[Saved entries]
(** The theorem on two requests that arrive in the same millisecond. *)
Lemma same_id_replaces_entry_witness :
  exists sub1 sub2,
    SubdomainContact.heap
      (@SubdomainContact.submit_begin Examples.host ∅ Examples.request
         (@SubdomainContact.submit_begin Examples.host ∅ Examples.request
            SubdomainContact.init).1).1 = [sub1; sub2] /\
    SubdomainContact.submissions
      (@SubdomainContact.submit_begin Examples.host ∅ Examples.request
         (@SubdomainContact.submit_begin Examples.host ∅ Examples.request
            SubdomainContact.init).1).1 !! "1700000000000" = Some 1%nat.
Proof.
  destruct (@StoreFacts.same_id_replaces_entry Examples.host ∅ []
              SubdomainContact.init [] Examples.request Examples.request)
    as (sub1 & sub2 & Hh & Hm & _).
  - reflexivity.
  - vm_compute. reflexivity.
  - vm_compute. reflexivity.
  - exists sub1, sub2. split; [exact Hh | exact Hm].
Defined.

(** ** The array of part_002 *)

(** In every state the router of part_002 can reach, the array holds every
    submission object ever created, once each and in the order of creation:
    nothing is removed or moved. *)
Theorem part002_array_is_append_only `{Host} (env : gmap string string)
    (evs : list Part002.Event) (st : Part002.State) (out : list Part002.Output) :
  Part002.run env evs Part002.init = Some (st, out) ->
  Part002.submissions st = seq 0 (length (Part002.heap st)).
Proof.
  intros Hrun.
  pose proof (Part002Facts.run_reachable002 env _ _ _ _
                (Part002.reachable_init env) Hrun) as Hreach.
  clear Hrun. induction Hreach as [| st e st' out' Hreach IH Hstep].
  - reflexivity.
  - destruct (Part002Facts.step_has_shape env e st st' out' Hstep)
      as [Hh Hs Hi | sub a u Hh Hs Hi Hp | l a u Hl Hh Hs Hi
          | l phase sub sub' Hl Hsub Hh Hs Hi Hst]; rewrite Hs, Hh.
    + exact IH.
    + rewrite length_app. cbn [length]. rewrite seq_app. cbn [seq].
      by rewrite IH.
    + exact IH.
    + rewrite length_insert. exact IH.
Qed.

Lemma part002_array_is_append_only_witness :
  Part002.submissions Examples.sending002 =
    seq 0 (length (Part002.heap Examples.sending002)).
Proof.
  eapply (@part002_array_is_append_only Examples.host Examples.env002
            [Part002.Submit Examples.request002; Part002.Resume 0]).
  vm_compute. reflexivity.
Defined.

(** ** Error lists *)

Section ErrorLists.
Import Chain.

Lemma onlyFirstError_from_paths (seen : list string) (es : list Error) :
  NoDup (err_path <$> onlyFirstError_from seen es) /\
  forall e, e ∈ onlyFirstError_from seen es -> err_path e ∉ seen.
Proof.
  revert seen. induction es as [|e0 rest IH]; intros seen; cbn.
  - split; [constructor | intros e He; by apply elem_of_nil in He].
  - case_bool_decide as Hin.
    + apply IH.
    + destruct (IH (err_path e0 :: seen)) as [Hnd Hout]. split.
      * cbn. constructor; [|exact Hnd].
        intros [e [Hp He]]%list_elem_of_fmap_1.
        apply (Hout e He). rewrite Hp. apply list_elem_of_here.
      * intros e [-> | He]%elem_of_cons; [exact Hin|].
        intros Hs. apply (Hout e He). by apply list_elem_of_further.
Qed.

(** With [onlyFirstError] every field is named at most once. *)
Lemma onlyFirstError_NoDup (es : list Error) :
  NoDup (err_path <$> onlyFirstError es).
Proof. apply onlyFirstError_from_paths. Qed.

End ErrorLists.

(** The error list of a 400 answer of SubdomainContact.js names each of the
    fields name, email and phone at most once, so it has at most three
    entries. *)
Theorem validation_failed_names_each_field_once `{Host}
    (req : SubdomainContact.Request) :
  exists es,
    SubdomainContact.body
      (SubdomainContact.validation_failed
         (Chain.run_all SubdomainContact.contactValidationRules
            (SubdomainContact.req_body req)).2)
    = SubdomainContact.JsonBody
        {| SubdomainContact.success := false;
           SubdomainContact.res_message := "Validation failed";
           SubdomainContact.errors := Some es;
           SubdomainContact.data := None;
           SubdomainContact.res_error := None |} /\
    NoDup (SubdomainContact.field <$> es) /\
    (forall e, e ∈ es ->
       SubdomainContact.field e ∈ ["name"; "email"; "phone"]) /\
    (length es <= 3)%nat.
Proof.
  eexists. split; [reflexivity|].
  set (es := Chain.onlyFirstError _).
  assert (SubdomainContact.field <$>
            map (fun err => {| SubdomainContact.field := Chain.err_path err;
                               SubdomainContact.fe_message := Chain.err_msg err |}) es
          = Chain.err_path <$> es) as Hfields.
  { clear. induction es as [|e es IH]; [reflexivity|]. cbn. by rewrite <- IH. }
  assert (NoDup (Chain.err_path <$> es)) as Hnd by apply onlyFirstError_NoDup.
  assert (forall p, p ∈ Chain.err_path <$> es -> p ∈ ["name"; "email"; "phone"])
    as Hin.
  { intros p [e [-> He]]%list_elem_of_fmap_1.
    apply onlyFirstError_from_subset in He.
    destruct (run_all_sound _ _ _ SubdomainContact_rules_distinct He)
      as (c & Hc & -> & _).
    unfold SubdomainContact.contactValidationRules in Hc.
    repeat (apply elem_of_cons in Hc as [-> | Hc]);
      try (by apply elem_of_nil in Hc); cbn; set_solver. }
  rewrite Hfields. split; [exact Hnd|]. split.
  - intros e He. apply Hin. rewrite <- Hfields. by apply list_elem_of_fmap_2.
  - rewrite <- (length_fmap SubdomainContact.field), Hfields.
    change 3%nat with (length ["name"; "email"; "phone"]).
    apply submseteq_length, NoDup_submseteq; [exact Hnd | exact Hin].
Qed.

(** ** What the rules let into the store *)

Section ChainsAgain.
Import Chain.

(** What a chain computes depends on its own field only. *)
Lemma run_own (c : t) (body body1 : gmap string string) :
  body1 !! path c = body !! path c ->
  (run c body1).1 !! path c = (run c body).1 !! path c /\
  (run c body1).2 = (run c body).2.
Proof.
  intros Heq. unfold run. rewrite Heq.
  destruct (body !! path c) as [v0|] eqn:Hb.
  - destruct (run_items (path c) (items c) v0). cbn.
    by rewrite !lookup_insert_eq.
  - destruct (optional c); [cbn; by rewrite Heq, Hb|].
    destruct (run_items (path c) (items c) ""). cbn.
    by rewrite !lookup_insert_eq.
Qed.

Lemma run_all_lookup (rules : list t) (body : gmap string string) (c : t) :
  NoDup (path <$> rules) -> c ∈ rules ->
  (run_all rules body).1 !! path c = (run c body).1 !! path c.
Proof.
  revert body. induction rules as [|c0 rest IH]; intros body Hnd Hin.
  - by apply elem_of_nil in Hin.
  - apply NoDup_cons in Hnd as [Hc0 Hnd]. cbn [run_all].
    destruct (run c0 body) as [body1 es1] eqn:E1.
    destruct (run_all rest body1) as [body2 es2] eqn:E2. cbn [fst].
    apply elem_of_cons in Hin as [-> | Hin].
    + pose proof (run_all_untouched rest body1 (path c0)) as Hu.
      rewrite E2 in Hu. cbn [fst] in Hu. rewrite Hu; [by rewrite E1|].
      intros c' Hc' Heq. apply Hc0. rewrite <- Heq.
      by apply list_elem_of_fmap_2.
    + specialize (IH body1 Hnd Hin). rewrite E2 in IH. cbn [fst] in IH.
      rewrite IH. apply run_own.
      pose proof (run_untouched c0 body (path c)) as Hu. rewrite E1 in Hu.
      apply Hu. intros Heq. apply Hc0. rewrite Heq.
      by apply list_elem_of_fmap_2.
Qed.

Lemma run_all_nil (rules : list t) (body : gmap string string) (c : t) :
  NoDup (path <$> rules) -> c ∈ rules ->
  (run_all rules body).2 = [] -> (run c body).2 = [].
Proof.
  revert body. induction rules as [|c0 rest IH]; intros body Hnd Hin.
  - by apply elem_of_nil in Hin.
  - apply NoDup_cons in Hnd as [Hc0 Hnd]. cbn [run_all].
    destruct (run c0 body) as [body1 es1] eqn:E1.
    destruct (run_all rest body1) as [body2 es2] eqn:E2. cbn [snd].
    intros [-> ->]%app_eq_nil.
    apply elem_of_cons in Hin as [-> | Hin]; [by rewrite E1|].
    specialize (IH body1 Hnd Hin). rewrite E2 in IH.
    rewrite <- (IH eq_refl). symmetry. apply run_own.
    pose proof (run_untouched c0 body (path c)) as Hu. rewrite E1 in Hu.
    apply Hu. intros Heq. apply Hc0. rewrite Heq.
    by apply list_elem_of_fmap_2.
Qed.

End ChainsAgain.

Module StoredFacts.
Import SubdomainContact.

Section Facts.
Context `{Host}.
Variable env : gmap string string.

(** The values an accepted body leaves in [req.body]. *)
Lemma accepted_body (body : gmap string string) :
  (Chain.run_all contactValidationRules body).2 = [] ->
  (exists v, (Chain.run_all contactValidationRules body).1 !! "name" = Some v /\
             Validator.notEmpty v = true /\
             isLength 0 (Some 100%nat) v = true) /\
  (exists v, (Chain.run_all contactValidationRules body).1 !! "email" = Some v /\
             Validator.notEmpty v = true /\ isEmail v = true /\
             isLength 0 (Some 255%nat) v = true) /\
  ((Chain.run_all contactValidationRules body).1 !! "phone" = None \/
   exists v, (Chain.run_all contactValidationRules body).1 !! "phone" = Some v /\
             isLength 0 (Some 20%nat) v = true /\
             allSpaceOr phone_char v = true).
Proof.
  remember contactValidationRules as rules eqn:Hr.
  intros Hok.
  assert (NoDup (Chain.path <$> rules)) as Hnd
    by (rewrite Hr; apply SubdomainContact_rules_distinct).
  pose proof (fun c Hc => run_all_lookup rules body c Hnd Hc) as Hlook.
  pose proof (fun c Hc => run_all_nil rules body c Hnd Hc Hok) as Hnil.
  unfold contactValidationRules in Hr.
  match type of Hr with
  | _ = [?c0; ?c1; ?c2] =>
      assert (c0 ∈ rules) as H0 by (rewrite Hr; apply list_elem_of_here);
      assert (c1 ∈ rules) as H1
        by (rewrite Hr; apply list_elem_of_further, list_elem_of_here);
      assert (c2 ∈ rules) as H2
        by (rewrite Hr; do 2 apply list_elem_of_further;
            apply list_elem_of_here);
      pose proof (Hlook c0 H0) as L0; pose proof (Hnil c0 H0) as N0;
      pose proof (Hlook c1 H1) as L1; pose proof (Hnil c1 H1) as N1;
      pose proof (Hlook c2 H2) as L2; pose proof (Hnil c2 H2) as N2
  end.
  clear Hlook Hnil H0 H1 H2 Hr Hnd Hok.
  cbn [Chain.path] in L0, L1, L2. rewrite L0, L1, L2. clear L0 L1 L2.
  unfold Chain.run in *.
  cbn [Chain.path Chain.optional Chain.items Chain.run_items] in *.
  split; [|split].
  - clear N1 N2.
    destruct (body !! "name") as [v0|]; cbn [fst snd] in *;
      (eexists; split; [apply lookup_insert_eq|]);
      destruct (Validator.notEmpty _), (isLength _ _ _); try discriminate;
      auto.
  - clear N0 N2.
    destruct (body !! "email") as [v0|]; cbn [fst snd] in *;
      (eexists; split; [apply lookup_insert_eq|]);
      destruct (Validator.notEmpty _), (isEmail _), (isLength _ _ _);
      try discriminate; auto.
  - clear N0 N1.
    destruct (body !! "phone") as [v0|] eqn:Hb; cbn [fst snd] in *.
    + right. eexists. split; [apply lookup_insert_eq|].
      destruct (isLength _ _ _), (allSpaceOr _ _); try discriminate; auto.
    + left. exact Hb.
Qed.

Task description: Starting at the line that contains "(env : gmap string string)" and stopping after the line that contains "(Part002.reachable_init env) Hrun)", write out every line exactly as it appears above, and no other line.

Answer to this problem:
Theorem part002_array_is_append_only `{Host} (env : gmap string string)
    (evs : list Part002.Event) (st : Part002.State) (out : list Part002.Output) :
  Part002.run env evs Part002.init = Some (st, out) ->
  Part002.submissions st = seq 0 (length (Part002.heap st)).
Proof.
  intros Hrun.
  pose proof (Part002Facts.run_reachable002 env _ _ _ _
                (Part002.reachable_init env) Hrun) as Hreach.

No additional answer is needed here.